▶ Stored data
Segment Open

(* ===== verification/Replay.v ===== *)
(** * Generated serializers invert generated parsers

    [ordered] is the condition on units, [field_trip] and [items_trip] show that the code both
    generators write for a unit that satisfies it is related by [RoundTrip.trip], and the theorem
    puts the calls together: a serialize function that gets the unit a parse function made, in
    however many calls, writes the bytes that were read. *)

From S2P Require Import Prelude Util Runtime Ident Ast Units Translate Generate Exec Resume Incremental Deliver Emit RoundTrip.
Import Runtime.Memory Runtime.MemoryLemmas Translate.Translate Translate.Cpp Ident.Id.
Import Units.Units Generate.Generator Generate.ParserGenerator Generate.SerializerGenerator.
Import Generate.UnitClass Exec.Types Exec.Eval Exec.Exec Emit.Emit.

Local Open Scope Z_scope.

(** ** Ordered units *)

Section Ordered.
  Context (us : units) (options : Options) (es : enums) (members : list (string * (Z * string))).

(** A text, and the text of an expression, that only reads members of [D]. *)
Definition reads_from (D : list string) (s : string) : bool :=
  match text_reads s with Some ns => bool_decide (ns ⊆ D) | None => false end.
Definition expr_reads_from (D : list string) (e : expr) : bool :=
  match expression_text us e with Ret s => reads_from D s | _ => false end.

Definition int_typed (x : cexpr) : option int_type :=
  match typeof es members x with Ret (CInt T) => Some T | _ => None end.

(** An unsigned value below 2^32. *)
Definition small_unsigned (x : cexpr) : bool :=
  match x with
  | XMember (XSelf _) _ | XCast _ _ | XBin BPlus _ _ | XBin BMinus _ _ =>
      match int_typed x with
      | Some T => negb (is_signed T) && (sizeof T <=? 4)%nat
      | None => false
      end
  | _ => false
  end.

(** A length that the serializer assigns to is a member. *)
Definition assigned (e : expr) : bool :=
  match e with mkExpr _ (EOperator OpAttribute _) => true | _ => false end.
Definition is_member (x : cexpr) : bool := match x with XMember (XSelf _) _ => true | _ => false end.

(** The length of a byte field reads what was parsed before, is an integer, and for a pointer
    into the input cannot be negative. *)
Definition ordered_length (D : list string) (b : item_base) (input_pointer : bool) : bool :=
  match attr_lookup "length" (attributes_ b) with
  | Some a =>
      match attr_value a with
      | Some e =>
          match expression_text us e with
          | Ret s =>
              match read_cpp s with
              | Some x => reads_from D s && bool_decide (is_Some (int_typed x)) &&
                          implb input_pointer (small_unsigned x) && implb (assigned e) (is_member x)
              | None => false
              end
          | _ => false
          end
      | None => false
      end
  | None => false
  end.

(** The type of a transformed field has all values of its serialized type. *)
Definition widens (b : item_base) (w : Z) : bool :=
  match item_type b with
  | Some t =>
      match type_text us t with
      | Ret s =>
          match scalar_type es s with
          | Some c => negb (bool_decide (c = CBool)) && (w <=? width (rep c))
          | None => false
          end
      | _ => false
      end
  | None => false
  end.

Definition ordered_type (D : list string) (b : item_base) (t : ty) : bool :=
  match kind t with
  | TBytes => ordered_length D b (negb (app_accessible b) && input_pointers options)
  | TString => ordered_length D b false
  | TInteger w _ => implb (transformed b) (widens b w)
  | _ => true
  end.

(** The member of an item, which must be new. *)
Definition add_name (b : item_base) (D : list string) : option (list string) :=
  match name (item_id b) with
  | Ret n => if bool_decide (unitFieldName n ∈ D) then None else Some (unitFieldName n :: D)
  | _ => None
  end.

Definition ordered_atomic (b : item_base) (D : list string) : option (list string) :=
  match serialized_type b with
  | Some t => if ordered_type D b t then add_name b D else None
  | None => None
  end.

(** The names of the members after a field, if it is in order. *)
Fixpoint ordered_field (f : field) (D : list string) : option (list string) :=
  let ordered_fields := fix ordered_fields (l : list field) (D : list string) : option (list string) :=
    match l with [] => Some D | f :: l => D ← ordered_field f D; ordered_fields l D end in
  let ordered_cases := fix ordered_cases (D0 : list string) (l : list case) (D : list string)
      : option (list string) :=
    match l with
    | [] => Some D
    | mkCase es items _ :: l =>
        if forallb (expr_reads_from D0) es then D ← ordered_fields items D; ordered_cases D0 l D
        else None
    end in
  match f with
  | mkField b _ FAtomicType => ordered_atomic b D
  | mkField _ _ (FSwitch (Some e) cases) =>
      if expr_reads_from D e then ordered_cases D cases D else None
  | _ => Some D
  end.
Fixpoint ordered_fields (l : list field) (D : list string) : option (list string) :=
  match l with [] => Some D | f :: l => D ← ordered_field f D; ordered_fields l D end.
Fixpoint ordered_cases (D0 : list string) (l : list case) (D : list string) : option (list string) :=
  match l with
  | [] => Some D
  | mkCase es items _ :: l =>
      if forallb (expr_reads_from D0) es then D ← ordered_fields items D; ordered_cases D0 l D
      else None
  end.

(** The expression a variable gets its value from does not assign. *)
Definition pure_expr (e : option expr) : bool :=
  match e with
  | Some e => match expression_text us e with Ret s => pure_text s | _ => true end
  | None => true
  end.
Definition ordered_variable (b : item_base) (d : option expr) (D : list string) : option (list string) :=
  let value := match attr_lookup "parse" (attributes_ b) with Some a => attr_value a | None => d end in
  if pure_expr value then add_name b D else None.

Segment Closed
Segment Open

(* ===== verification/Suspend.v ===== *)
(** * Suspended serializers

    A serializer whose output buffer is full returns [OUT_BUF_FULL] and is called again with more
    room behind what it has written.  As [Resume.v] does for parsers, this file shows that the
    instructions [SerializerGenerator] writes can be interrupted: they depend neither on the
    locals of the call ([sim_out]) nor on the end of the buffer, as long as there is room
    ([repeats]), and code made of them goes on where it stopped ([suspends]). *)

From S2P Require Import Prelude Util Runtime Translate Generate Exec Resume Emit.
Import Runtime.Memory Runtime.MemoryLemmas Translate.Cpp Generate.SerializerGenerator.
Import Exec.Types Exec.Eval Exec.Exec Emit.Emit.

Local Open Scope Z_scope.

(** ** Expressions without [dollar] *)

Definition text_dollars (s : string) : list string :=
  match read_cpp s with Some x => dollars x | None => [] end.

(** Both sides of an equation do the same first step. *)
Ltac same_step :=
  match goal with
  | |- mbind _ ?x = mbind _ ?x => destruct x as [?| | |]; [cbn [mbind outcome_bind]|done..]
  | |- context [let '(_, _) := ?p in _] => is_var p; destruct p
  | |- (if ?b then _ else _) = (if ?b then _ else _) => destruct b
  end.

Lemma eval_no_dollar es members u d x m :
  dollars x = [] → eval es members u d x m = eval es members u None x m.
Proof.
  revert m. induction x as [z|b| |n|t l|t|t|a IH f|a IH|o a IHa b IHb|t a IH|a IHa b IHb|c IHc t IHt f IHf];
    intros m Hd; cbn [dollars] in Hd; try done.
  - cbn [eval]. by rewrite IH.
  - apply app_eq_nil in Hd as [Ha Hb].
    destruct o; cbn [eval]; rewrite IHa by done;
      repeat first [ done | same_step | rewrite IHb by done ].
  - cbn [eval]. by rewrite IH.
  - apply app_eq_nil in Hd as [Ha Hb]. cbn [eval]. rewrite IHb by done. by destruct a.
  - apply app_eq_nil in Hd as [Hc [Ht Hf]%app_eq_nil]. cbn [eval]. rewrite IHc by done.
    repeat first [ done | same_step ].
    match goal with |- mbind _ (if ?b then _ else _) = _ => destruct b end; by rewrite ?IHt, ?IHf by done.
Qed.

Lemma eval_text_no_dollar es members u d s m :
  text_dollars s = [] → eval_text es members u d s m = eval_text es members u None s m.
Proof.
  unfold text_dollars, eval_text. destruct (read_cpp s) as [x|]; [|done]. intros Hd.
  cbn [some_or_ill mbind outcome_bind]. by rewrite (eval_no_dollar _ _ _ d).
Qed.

Segment Closed
Segment Open

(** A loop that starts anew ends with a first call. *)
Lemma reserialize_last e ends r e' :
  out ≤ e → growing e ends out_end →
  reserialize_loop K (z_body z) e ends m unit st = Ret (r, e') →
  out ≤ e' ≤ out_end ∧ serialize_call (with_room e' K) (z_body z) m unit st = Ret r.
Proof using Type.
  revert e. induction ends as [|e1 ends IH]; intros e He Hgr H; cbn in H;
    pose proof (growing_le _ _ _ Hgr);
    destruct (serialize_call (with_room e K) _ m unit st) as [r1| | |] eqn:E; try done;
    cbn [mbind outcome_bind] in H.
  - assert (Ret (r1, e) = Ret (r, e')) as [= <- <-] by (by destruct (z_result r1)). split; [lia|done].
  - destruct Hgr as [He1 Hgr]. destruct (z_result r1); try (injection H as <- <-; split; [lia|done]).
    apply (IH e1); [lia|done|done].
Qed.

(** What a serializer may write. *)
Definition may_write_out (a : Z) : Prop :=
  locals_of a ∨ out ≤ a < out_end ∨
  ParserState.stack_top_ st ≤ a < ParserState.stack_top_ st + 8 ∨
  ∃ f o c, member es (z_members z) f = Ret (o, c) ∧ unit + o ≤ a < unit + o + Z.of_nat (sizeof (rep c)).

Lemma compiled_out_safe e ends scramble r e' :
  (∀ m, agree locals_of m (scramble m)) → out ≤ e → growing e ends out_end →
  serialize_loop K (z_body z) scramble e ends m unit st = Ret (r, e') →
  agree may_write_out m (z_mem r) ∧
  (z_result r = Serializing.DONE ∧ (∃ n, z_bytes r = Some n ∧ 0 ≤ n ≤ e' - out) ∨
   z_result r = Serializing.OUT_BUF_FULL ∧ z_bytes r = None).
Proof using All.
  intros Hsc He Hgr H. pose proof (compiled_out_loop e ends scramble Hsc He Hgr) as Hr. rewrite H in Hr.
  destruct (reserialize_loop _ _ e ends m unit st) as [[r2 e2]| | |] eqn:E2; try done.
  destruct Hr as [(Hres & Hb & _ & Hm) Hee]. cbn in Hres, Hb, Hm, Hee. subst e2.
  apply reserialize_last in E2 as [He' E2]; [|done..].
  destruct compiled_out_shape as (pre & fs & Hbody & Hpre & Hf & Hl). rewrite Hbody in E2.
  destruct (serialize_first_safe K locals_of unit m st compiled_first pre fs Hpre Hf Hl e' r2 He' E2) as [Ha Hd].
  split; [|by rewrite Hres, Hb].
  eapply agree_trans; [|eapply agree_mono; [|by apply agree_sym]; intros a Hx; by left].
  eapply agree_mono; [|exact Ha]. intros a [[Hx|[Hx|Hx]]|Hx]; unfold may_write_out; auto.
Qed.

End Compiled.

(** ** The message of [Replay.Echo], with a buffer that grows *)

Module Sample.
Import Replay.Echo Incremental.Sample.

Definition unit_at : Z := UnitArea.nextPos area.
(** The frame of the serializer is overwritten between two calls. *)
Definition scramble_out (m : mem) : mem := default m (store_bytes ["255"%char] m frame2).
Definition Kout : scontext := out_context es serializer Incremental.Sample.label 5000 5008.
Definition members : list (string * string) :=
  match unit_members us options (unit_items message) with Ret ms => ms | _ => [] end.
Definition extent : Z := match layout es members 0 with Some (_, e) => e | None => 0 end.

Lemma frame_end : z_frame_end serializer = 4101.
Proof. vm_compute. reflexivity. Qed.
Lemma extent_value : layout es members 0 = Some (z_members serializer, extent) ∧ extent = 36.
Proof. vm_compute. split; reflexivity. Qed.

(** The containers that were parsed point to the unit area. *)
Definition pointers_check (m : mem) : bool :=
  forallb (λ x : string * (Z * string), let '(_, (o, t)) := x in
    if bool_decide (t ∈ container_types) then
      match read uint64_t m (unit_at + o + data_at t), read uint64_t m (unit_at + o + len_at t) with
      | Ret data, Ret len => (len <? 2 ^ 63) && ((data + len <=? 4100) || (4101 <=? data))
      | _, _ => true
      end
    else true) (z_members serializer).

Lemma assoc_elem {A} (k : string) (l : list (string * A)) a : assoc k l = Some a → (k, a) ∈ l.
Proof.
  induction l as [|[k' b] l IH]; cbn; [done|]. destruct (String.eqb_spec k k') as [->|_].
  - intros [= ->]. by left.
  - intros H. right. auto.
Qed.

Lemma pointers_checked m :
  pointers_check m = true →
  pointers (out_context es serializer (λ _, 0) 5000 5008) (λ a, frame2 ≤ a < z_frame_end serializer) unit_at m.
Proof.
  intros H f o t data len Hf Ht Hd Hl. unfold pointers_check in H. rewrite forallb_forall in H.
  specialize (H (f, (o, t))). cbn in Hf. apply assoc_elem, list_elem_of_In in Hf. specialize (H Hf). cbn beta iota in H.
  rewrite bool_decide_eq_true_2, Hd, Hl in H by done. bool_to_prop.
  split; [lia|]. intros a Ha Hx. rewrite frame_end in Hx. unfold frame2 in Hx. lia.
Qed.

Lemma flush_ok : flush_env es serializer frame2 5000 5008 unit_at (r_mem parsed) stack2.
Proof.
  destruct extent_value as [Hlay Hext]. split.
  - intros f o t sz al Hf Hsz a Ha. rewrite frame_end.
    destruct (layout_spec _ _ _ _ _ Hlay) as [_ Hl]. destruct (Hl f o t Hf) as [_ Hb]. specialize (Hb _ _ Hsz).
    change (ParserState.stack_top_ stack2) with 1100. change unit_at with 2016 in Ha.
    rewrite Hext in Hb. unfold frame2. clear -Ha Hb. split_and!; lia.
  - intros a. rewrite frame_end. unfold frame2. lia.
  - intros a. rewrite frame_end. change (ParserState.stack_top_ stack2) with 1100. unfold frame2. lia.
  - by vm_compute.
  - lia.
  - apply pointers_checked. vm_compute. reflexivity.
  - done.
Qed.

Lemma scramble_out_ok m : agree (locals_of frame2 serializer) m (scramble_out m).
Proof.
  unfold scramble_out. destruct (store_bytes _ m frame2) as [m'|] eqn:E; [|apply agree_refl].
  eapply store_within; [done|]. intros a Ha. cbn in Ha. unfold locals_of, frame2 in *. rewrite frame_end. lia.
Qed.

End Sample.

Segment Closed

▶ Try it
Among the entries above, the line containing "- assert (Ret", the line containing "Import Replay.Echo Incremental.Sample.", and all lines between them are to be restated word for word; nothing else belongs in the reply.

▶ Expected answer
  - assert (Ret (r1, e) = Ret (r, e')) as [= <- <-] by (by destruct (z_result r1)). split; [lia|done].
  - destruct Hgr as [He1 Hgr]. destruct (z_result r1); try (injection H as <- <-; split; [lia|done]).
    apply (IH e1); [lia|done|done].
Qed.

(** What a serializer may write. *)
Definition may_write_out (a : Z) : Prop :=
  locals_of a ∨ out ≤ a < out_end ∨
  ParserState.stack_top_ st ≤ a < ParserState.stack_top_ st + 8 ∨
  ∃ f o c, member es (z_members z) f = Ret (o, c) ∧ unit + o ≤ a < unit + o + Z.of_nat (sizeof (rep c)).

Lemma compiled_out_safe e ends scramble r e' :
  (∀ m, agree locals_of m (scramble m)) → out ≤ e → growing e ends out_end →
  serialize_loop K (z_body z) scramble e ends m unit st = Ret (r, e') →
  agree may_write_out m (z_mem r) ∧
  (z_result r = Serializing.DONE ∧ (∃ n, z_bytes r = Some n ∧ 0 ≤ n ≤ e' - out) ∨
   z_result r = Serializing.OUT_BUF_FULL ∧ z_bytes r = None).
Proof using All.
  intros Hsc He Hgr H. pose proof (compiled_out_loop e ends scramble Hsc He Hgr) as Hr. rewrite H in Hr.
  destruct (reserialize_loop _ _ e ends m unit st) as [[r2 e2]| | |] eqn:E2; try done.
  destruct Hr as [(Hres & Hb & _ & Hm) Hee]. cbn in Hres, Hb, Hm, Hee. subst e2.
  apply reserialize_last in E2 as [He' E2]; [|done..].
  destruct compiled_out_shape as (pre & fs & Hbody & Hpre & Hf & Hl). rewrite Hbody in E2.
  destruct (serialize_first_safe K locals_of unit m st compiled_first pre fs Hpre Hf Hl e' r2 He' E2) as [Ha Hd].
  split; [|by rewrite Hres, Hb].
  eapply agree_trans; [|eapply agree_mono; [|by apply agree_sym]; intros a Hx; by left].
  eapply agree_mono; [|exact Ha]. intros a [[Hx|[Hx|Hx]]|Hx]; unfold may_write_out; auto.
Qed.

End Compiled.

(** ** The message of [Replay.Echo], with a buffer that grows *)

Module Sample.
Import Replay.Echo Incremental.Sample.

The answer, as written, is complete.